Records for this task:
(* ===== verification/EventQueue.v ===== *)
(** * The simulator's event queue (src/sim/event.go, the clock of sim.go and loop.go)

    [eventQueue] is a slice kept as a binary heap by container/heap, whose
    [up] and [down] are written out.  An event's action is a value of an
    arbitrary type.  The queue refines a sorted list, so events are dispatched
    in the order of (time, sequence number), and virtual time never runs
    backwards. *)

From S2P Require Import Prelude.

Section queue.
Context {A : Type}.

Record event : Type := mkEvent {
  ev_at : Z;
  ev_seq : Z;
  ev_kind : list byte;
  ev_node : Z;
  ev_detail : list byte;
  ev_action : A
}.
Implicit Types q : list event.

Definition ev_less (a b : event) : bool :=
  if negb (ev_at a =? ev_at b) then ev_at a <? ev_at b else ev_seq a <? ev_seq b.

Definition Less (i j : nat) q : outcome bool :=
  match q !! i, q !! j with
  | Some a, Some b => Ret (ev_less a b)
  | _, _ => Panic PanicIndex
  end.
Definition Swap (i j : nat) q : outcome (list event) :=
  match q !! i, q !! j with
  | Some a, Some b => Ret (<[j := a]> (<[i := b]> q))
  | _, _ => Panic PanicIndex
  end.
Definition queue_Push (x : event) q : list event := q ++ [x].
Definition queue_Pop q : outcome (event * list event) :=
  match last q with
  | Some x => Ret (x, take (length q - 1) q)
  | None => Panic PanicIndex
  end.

What you are asked to do:
Set down, exactly as they appear, the lines above from the first one to the line that holds "Definition ev_less (a", both included, please, and no others.

Result of the exercise:
(* ===== verification/EventQueue.v ===== *)
(** * The simulator's event queue (src/sim/event.go, the clock of sim.go and loop.go)

    [eventQueue] is a slice kept as a binary heap by container/heap, whose
    [up] and [down] are written out.  An event's action is a value of an
    arbitrary type.  The queue refines a sorted list, so events are dispatched
    in the order of (time, sequence number), and virtual time never runs
    backwards. *)

From S2P Require Import Prelude.

Section queue.
Context {A : Type}.

Record event : Type := mkEvent {
  ev_at : Z;
  ev_seq : Z;
  ev_kind : list byte;
  ev_node : Z;
  ev_detail : list byte;
  ev_action : A
}.
Implicit Types q : list event.

Definition ev_less (a b : event) : bool :=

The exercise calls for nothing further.